Я позвал Ларса Нансена и рассказал ему о случившемся. Его мысли были такими же как у меня. Ларс Нансен осведомил капитана, и вместе с ним я отправился в камбуз. Ларс Нансен остался с Айердалем. Мы зашли к коку, где он готовил завтра для нас.

— Доброе утро, капитан, господин доктор, — поклонился он нам. — Вы хотите знать, что будет на завтрак? — обрадовался он.

— Надеюсь это не тунец? — насторожено спросил капитан.

— Тунец, но как вы узнали? — он подумал и понял. — А! Вы заходили к господину Айердалю. Я как раз недавно отнес ему завтрак.

— Когда Вы готовили завтрак, Вы выходили из камбуза? — спросил дядя.

— Да, капитан, я выходил в трюм, чтобы набрать соли.

— Когда Вы вернулись, заметили что-нибудь необычное? — подозрительно расспрашивал капитан, но негр пока не понял, к чему клонит дядя. Кок пытался вспомнить что-то, какую-то деталь и морщил лоб.

— Кажется… нет. Нет, капитан, все было как обычно, я уверен. А что случилось?

— Хенрик Айердаль чуть не умер от отравления, — объявил капитан.

— О нет! Господи! Как это произошло? Это моя вина? — спросил кок.

— Не думаю, господин О’Нейл, что в этом есть Ваша вина. Я полагаю, что это дело рук…

— Стойте! — воскликнул я, — смотрите на полку, что прямо над котлом для варки! — я указал пальцем на полку, где лежал упавший прямо над плитой открытый флакон с крысиным ядом.

— Как давно Вы травили крыс, господи О’нейл? — спокойно спросил дядя.

— Я делал это вчера, капитан, — признался кок.

— Это Вы оставили флакон над плитой? — допрашивал капитан великана. Но тот долго думал и вскоре сказал:

— Я помню, что после того как разложил отраву, отнес все яды обратно в трюм. Но, возможно, что я мог оставить этот флакон здесь случайно и не заметил того, и, возможно, когда я сегодня готовил завтрак, случайно задел полку, и часть отравы попала в котел с едой. Стало быть, я виноват в том, что чуть не убил Хенрика, и к тому же чуть не погубил всех вас, — он схватился за голову и начал рыдать, — Простите меня! Простите! Я виноват! И понесу наказание за это! Это моя вина, я должен был проверить все еще раз. Я должен был…

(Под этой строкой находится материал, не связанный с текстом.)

(** * Shared-memory monitor of Cyclone DDS (src/core/ddsc/src/shm_monitor.c)

    A shallow embedding of the monitor's control operations, of the two
    listener callbacks and of the reception pipeline, together with the
    properties of the design document that can be settled on this code.

    The iceoryx binding (listener, user trigger, subscriber), the DDSI
    stack (entity index, keyed-instance map, history cache, serdata) and
    the header shm__monitor.h are outside the file.  What the file uses of
    them appears here as small explicit models that follow the design
    document; their comments start with "Modelled from the spec". *)

From Stdlib Require Import ZArith List Bool String Lia Arith.
Import ListNotations.
Local Open Scope Z_scope.

Set Implicit Arguments.

(* ------------------------------------------------------------------ *)
(** ** Machine integers *)

(** The C type of a counter: signedness and width.  The declaration of
    [m_number_of_attached_readers] lives in shm__monitor.h, which is not
    part of the translated sources, so the operations below take the type
    of the count as a parameter. *)
Record c_int_type := { ct_signed : bool; ct_bits : positive }.

Definition uint32_t := {| ct_signed := false; ct_bits := 32 |}.
Definition int32_t := {| ct_signed := true; ct_bits := 32 |}.

Definition ct_modulus (ct : c_int_type) : Z := 2 ^ Z.pos (ct_bits ct).
Definition ct_min (ct : c_int_type) : Z :=
  if ct_signed ct then - 2 ^ (Z.pos (ct_bits ct) - 1) else 0.
Definition ct_max (ct : c_int_type) : Z := ct_min ct + ct_modulus ct - 1.

(** Reduction of a mathematical integer into the range of the type:
    the wrap-around of an unsigned type, and for a signed type what two's
    complement hardware does where C leaves the overflow undefined. *)
Definition ct_wrap (ct : c_int_type) (z : Z) : Z :=
  ct_min ct + (z - ct_min ct) mod ct_modulus ct.

Definition ct_in_range (ct : c_int_type) (z : Z) : Prop :=
  ct_min ct <= z <= ct_max ct.

(* ------------------------------------------------------------------ *)
(** ** Data model *)

(** Modelled from the spec: [enum shm_monitor_states] of shm__monitor.h,
    the run state of the monitor (section 3: Running, NotRunning). *)
Inductive shm_monitor_states := SHM_MONITOR_NOT_RUNNING | SHM_MONITOR_RUNNING.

— Успокойтесь, Оливер, вы не виноваты. Это могло произойти с каждым, кто был бы на вашем месте. Вы сделали это не специально, и я верю Вам. Теперь же, полагаю, нужно убрать все лишнее с кухни, вылить эту отраву из котла и приготовить хороший завтрак, и в этот раз без крысиного яда. Вы поняли меня, Оливер? — спросил капитан.

— Да, сэр! — вытирая ладонью лицо, он отправился выполнять приказ.

— Думаю, бедняга еще не скоро простит себе эту небрежность, — с сожалением сказал я.

— Да, ты прав, он не виноват и пускай это останется между нами. Но Хенрику Айердалю необходимо знать правду. Ты скажешь ему, что произошло, но сделай так, чтобы он не возненавидел Оливера и не держал на него зла.

— Я понял тебя, дядя. Сделаю все, что в моих силах.

Я отправился к больному. Он сидел на кровати и был утомлен. Я рассказал ему, что случилось.

— Он ведь сделал это не специально? — спросил он меня.

— Нет, Хенрик, он не хотел причинить тебе страданий.

— Я не так давно знаю Оливера О’Нейла, но уверен в том, что он не мог отравить меня. Поэтому, когда мне станет лучше, я сам скажу ему, что не держу на него обиды, — смело заявил Хенрик.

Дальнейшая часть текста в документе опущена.